This is obviously a concern among the beautiful, well-pressed people with white collars and clean fingernails who hate Trump. Employing a ju-ju they recognize but do not understand, Trump has time and again demonstrated an uncanny ability to goad his would-be attackers into contortions of self-immolation.

Is that happening now? Maybe. My friend thinks so, hence his buoyant mood and affectionate feelings about the attorney general.

A lot of other people think so, too, though for many the apparently rising fortunes of Donald Trump are not something to celebrate but something to abominate. A good example of the latter was just provided by David Brooks, successfully housebroken faux-conservative columnist for our former paper of record, the New York Times.

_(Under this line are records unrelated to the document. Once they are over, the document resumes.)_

(* ===== verification/Store.v ===== *)
(** The store (persistence.hpp, src/persistence/persistence.cpp).

    The file is its bytes, [None] when there is none. Each call is a function from the
    outcomes of the operating-system calls it makes, the store and the file to its status,
    the store and the file. The mutex makes every entry point one step. The theorems: under
    any interleaving of appends and crashes the store implements a bounded log of entries
    that a crash cuts to the records that survived; compaction keeps the newest snapshots
    and the newest publication of every domain; and appends behind damage are lost. *)

From stdpp Require Import sorting sets.
From S2P Require Import Prelude Ordering Enums Sha256 Identity Canonical Evidence Capacity Claims Codec Authority Forest Site SiteCodec Snapshot StoreFormat.

Definition kMaxMaxStoreBytes : Z := 4 * 1024 * 1024 * 1024.
Definition kMaxMaxStoreRecords : Z := 4 * 1024 * 1024.

(** * Configuration, state and environment *)

Record store_config := StoreConfig {
  cfg_path : string;
  cfg_max_bytes : Z;
  cfg_max_records : Z;
  cfg_snapshot_history : Z;
  cfg_durable_commit : bool;
}.

(** [SiteStore::Impl]; [st_handle]: the file is open. *)
Record store := SiteStore {
  st_config : store_config;
  st_handle : bool;
  st_bytes : Z;
  st_records : Z;
  st_report : recovery_report;
}.

Inductive handle_outcome : Type := Opened | OpenFailed | SeekFailed.

(** What the operating system answers: a status or a fault per call of internal/files.cpp,
    and the outcome of [fopen], [fseek] and [ftell]. *)
Record environment := Environment {
  env_directory : status;
  env_read : option status;
  env_write : option status;
  env_truncate : option status;
  env_handle : handle_outcome;
}.

(** How far an append gets: [fwrite], [fflush], then [sync_path]. The count is the bytes
    that reached the file. *)
Inductive commit : Type :=
| Committed
| ShortWrite (count : nat)
| FlushFailed (count : nat)
| SyncFailed (code : status).

(** * Files *)

Abbreviation file := (option bytes).
(** C29: a message is delivered or refused by its sender: for every type of message, when what
    its writer produces is not longer than the largest payload it is framed, a receiver takes
    exactly those bytes off the stream, under the message's type, and decoding them returns the
    message as the format keeps it; a longer one, such as a large site, gets no frame but
    LIMIT_EXCEEDED. Bytes behind a message are refused as MALFORMED and a message cut short as
    TRUNCATED. *)
Theorem message_delivered {A} `{Message A} (m : A) (ended : status) (rest : bytes) :
  message_ok m →
  let payload := encode_message m in
  (if kMaxFrameBytes <? zlen payload
   then encode_frame (message_type_of A) payload 0 = Err Status.LIMIT_EXCEEDED
   else ∃ frame, encode_frame (message_type_of A) payload 0 = Ok frame
          ∧ receive_frame ended (frame ++ rest) = Ok (message_type_of A, payload, rest))
  ∧ decode_message payload = Ok (on_wire m)
  ∧ (∀ x, x ≠ [] → decode_message (A:=A) (payload ++ x) = Err Status.MALFORMED)
  ∧ (∀ p q, payload = p ++ q → q ≠ [] → decode_message (A:=A) p = Err Status.TRUNCATED).
Proof.
  intros Hm payload. split; [|by apply decode_encode_message].
  destruct (encode_frame (message_type_of A) payload 0) as [frame|s] eqn:E; pose proof E as E';
    unfold encode_frame in E'; rewrite message_known in E'; cbn [negb] in E'; destruct (kMaxFrameBytes <? zlen payload).
  - discriminate E'.
  - exists frame. split; [done|]. by eapply receive_encoded.
  - by injection E' as <-.
  - discriminate E'.
Qed.

Definition sample_hello : hello_request :=
  HelloRequest (Sample.domain MemberDomainKind.RACK "rack-1") "site-a" (Incarnation 0 "boot-1") "member-1" 1 supported_schema 0.
Lemma message_delivered_witness :
  ∃ frame, encode_frame MessageType.HELLO_REQUEST (encode_message sample_hello) 0 = Ok frame
    ∧ receive_frame Status.STOPPED (frame ++ [x01; x02]) = Ok (MessageType.HELLO_REQUEST, encode_message sample_hello, [x01; x02])
    ∧ decode_message (encode_message sample_hello) = Ok sample_hello.
Proof.
  destruct (message_delivered sample_hello Status.STOPPED [x01; x02]) as (Hf & Hd & _).
  - split; [right; reflexivity|]. vm_compute. repeat split; congruence.
  - assert ((kMaxFrameBytes <? zlen (encode_message sample_hello)) = false) as E by (vm_compute; reflexivity).
    rewrite E in Hf. destruct Hf as (frame & He & Hr). exists frame. split; [exact He|]. split; [exact Hr|exact Hd].
Defined.

(** The acceptance sequence of a heartbeat is lost: two requests that differ only in it are
    the same bytes, and the receiver always reads zero, which asks for everything. *)
Lemma heartbeat_since_lost domain site inc ep since :
  encode_message (HeartbeatRequest domain site inc ep since) = encode_message (HeartbeatRequest domain site inc ep 0).
Proof. reflexivity. Qed.

(** The four bytes in front of a frame are B, A, F, S. *)
Lemma magic_bytes ty payload flags : take 4 (frame_fields ty payload flags) = string_bytes "BAFS".
Proof. reflexivity. Qed.
(* ===== verification/Attribute.v ===== *)
(** Attribution (compose.cpp, [record_attestation], [resolve_resource] and
    [Composer::attribute_resources]).

    Every claim of every admitted declaration attests its resource. A resource is attributed
    when all its attestors are authoritative and agree on one content. *)

From stdpp Require Import sorting sets.
From S2P Require Import Prelude Ordering Enums Sha256 Identity Canonical Evidence Capacity Claims Canonicalize Forest Site Samples Admit.

Record attestation := Attestation {
  at_source : source_ref;
  at_content : digest;
  at_authoritative : bool;
  at_variant : string;
}.

(** The claims a resource points to; each is the claim of the last member that made one. *)
Record claim_refs := ClaimRefs {
  ref_rack : option rack_claim;
  ref_pod : option pod_claim;
  ref_cluster : option cluster_claim;
  ref_link : option shared_link_claim;
  ref_gateway : option gateway_claim;
  ref_pool : option capacity_contribution;
  ref_domain : option failure_domain_claim;
  ref_zone : option maintenance_zone;
  ref_obligation : option protected_obligation;
}.
Definition no_refs : claim_refs := ClaimRefs None None None None None None None None None.

Record resource_record := ResourceRecord {
  rr_key : resource_key;
  rr_attestations : list attestation;
  rr_distinct_contents : Z;
  rr_consensus : digest;
  rr_status : status;
  rr_factors : factors;
  rr_all_authoritative : bool;
  rr_refs : claim_refs;
}.
Definition new_resource : resource_record :=
  ResourceRecord no_resource [] 0 zero_digest Status.UNKNOWN no_factors true no_refs.

Abbreviation resource_map := (omap_t resource_key resource_record).
(* ===== verification/Compose.v ===== *)
(** Composition (compose.cpp, [Composer::build_membership], [build_lifecycle],
    [build_decisions], [run] and [SiteComposer::compose]).

    The stages of [Composer::run] in their order, each given what the earlier ones produced.
    Two sorts of the source compare by less than the whole element (conflicts by code and
    subject, deficits by domain and code); [std::sort] leaves the order of equals open, and
    the model keeps them in the order they were added. *)

From stdpp Require Import sorting sets.
From S2P Require Import Prelude Ordering Enums Sha256 Identity Canonical Evidence Capacity Claims Codec Canonicalize Forest Site Samples Admit Attribute Domains Maintenance Ledger Verdicts.

(** * Membership *)

Definition note_departed (n : notes) (p : member_domain_key * admission) : notes :=
  match ad_lifecycle p.2 with
  | MemberLifecycle.REVOKED => add_deficit Status.LEASE_REVOKED p.1 "authority revoked" n
  | MemberLifecycle.RETIRED => add_deficit Status.ALREADY_RETIRED p.1 "retired" n
  | _ => n
  end.

(** The state of an expected member that never reported. *)
Definition absent_state (m : expected_member) : member_domain_state :=
  MemberDomainState (em_domain m) MemberLifecycle.ABSENT Status.MEMBERSHIP_MISSING 0 zero_digest
    (SchemaVersion 0 0) (Incarnation 0 "") "" 0 EvidenceState.UNKNOWN true (em_pinned m) no_source_ref
    (factors_add_pair "reported" "false" (factors_add_pair "expected" "true" no_factors)).

Definition expected_deficit (a : admission) (d : member_domain_key) (n : notes) : notes :=
  match ad_lifecycle a with
  | MemberLifecycle.CURRENT => n
  | MemberLifecycle.REPORTED => add_deficit (ad_status a) d "declaration not authoritative" n
  | MemberLifecycle.STALE => add_deficit Status.EVIDENCE_STALE d "evidence expired" n
  | MemberLifecycle.CONFLICTING => add_deficit (ad_status a) d "declaration conflicts" n
  | MemberLifecycle.INCOMPATIBLE => add_deficit (ad_status a) d "declaration incompatible" n
  | MemberLifecycle.RETIRED => add_deficit Status.ALREADY_RETIRED d "retired" n
  | MemberLifecycle.REVOKED => add_deficit Status.LEASE_REVOKED d "authority revoked" n
  | _ => add_deficit Status.UNKNOWN d "lifecycle unknown" n
  end.
(* ===== verification/Encodable.v ===== *)
(** What the composer produces, the codec can carry (compose.cpp against codec.cpp).

    The snapshot format bounds every list, text and number, and the reader refuses what is
    beyond. Here every stage of the composer is shown to keep within the format, from
    publications that are: identifiers, references, capacities, factors, conflicts, deficits and
    decisions always fit; the lists the composer does not bound are named ([sizes_fit]). *)

From stdpp Require Import sorting sets.
From S2P Require Import Prelude Ordering Enums Sha256 Identity Canonical Evidence Capacity Claims Codec Canonicalize Forest Site SiteCodec Samples Admit Attribute Domains Maintenance Ledger Verdicts Compose.

(** * Texts *)

Lemma length_append (a b : string) : String.length (a +:+ b) = (String.length a + String.length b)%nat.
Proof. induction a as [|x a IH]; simpl; [done|]. by rewrite IH. Qed.

Lemma pretty_length k : ∀ x s, (x < 10 ^ N.of_nat k)%N → (String.length (pretty_N_go x s) ≤ String.length s + k)%nat.
Proof.
  induction k as [|k IH]; intros x s Hx.
  - assert (x = 0%N) as -> by (cbn in Hx; lia). rewrite pretty_N_go_0. lia.
  - destruct (decide (x = 0%N)) as [->|]; [rewrite pretty_N_go_0; lia|]. rewrite pretty_N_go_step by lia.
    assert (x `div` 10 < 10 ^ N.of_nat k)%N as Hd.
    { apply N.Div0.div_lt_upper_bound. rewrite Nat2N.inj_succ, N.pow_succ_r' in Hx. lia. }
    specialize (IH _ (String (pretty_N_char (x mod 10)) s) Hd). cbn [String.length] in IH. lia.
Qed.

Lemma dec_length z : in_u 64 z → (String.length (dec z) ≤ 20)%nat.
Proof.
  intros Hz. unfold dec, pretty, pretty_N. case_decide; [cbn; lia|].
  etransitivity; [apply (pretty_length 20)|cbn; lia]. unfold in_u in Hz. lia.
Qed.

Lemma text_length s : (String.length s ≤ 4096)%nat → text_ok s.
Proof. intros H. split; [|done]. unfold zlen. rewrite length_string_bytes. unfold kMaxTextBytes. lia. Qed.

Lemma id_length s : id_ok s → (String.length s ≤ 192)%nat.
Proof. intros [Hs _]%identifier_fits. unfold zlen in Hs. rewrite length_string_bytes in Hs. unfold kMaxIdentifierBytes in Hs. lia. Qed.

Lemma substring_length s : ∀ m n, (String.length (String.substring m n s) ≤ n)%nat.
Proof. induction s as [|x s IH]; intros [|m] [|n]; simpl; try lia; [specialize (IH 0%nat n); lia|apply IH..]. Qed.

Lemma short_hex_length d : (String.length (short_hex d) ≤ 16)%nat.
Proof. apply substring_length. Qed.

Lemma status_length (s : status) : (String.length (to_string s) ≤ 48)%nat.
Proof. destruct s; vm_compute; lia. Qed.
Lemma evidence_state_length (s : evidence_state) : (String.length (to_string s) ≤ 48)%nat.
Proof. destruct s; vm_compute; lia. Qed.
Lemma site_lifecycle_length (s : site_lifecycle) : (String.length (to_string s) ≤ 48)%nat.
Proof. destruct s; vm_compute; lia. Qed.
Lemma channel_length (s : capacity_channel) : (String.length (to_string s) ≤ 48)%nat.
Proof. destruct s; vm_compute; lia. Qed.
Lemma domain_kind_length (s : member_domain_kind) : (String.length (to_string s) ≤ 48)%nat.
Proof. destruct s; vm_compute; lia. Qed.

Lemma domain_id_length d : domain_ok d → (String.length (mdk_id d) ≤ 192)%nat.
Proof. intros [->|H]; [cbn; lia|]. apply andb_true_iff in H as [_ H]. by apply id_length. Qed.

Lemma mdk_length d : domain_ok d → (String.length (mdk_to_string d) ≤ 241)%nat.
Proof.
  intros Hd%domain_id_length. unfold mdk_to_string. rewrite !length_append. pose proof (domain_kind_length (mdk_kind d)).
  cbn [String.length]. lia.
Qed.

Create HintDb texts.
#[export] Hint Resolve short_hex_length status_length evidence_state_length site_lifecycle_length channel_length mdk_length dec_length id_length : texts.

(** * Lists *)

Lemma Forall_snoc {A} (P : A → Prop) l x : Forall P l → P x → Forall P (l ++ [x]).
Proof. intros Hl Hx. apply Forall_app. split; [done|]. apply Forall_cons. by split; [|constructor]. Qed.

Lemma foldl_ok {A B} (P : A → Prop) (Q : B → Prop) (f : A → B → A) l a :
  (∀ a b, P a → Q b → P (f a b)) → Forall Q l → P a → P (foldl f a l).
Proof. intros Hf Hl. revert a. induction Hl as [|b l Hb _ IH]; intros a Ha; [done|]. by apply IH, Hf. Qed.

(** * Factors *)

Lemma no_factors_ok : factors_ok no_factors.
Proof. by split; [|constructor]. Qed.

Lemma factors_add_ok x f : text_ok x → factors_ok f → factors_ok (factors_add x f).
Proof.
  intros Hx [Hl Hf]. unfold factors_add. destruct (Z.leb_spec kMaxFactors (zlen (fac_items f))); [done|].
  split; cbn [fac_items]; [rewrite zlen_app; change (zlen [x]) with 1; lia|]. by apply Forall_snoc.
Qed.

Lemma pair_ok n prefix value f :
  (String.length value ≤ n)%nat → (String.length prefix + n < 4096)%nat → factors_ok f →
  factors_ok (factors_add_pair prefix value f).
Proof.
  intros Hn H Hf. apply factors_add_ok; [|done]. apply text_length. rewrite !length_append. cbn [String.length]. lia.
Qed.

In an extraordinary column called “Did the FBI just reelect Donald Trump?,” Brooks eloquently dramatizes the anxiety of those “quiet men with white collars and cut fingernails” C. S. Lewis wrote about.

There are two currents of sentiment running through Brooks’ column. One is a certain obtuse contempt. The other is an imperfectly concealed fear.

He leads off with the contempt part. “Why is Donald Trump so powerful?” he asks. “How did he come to dominate one of the two major parties and get himself elected president?” It’s not his looks. Brooks speaks sarcastically of his “hair” and “waistline”—wink, wink— little synecdoches for the “Bad Orange Man” meme we’re supposed to recognize and nod knowingly about. No, says Brooks, the secret to Trump’s power are the stories he tells, above all the story that “America is being ruined by corrupt coastal elites.” Somehow, tens of millions think that Trump is right. How can this be? “According to this narrative,” Brooks continues,

there is an interlocking network of highly educated Americans who make up what the Trumpians have come to call the Regime: Washington power players, liberal media, big foundations, elite universities, woke corporations. These people are corrupt, condescending and immoral and are looking out only for themselves. They are out to get Trump because Trump is the person who stands up to them. They are not only out to get Trump; they are out to get you.

I know that story. I tell it often myself. And I appreciate its formulation by David Brooks. I wouldn’t change a syllable. It was at the center of what Trump campaigned on in 2016 and 2020. (It will also be at the center of his campaign, should he choose to run in 2024.) The great power of these sentences is that they not only express what Trump believes: they also express a truth that is recognized by those “tens of millions of Americans” Brooks nervously evokes.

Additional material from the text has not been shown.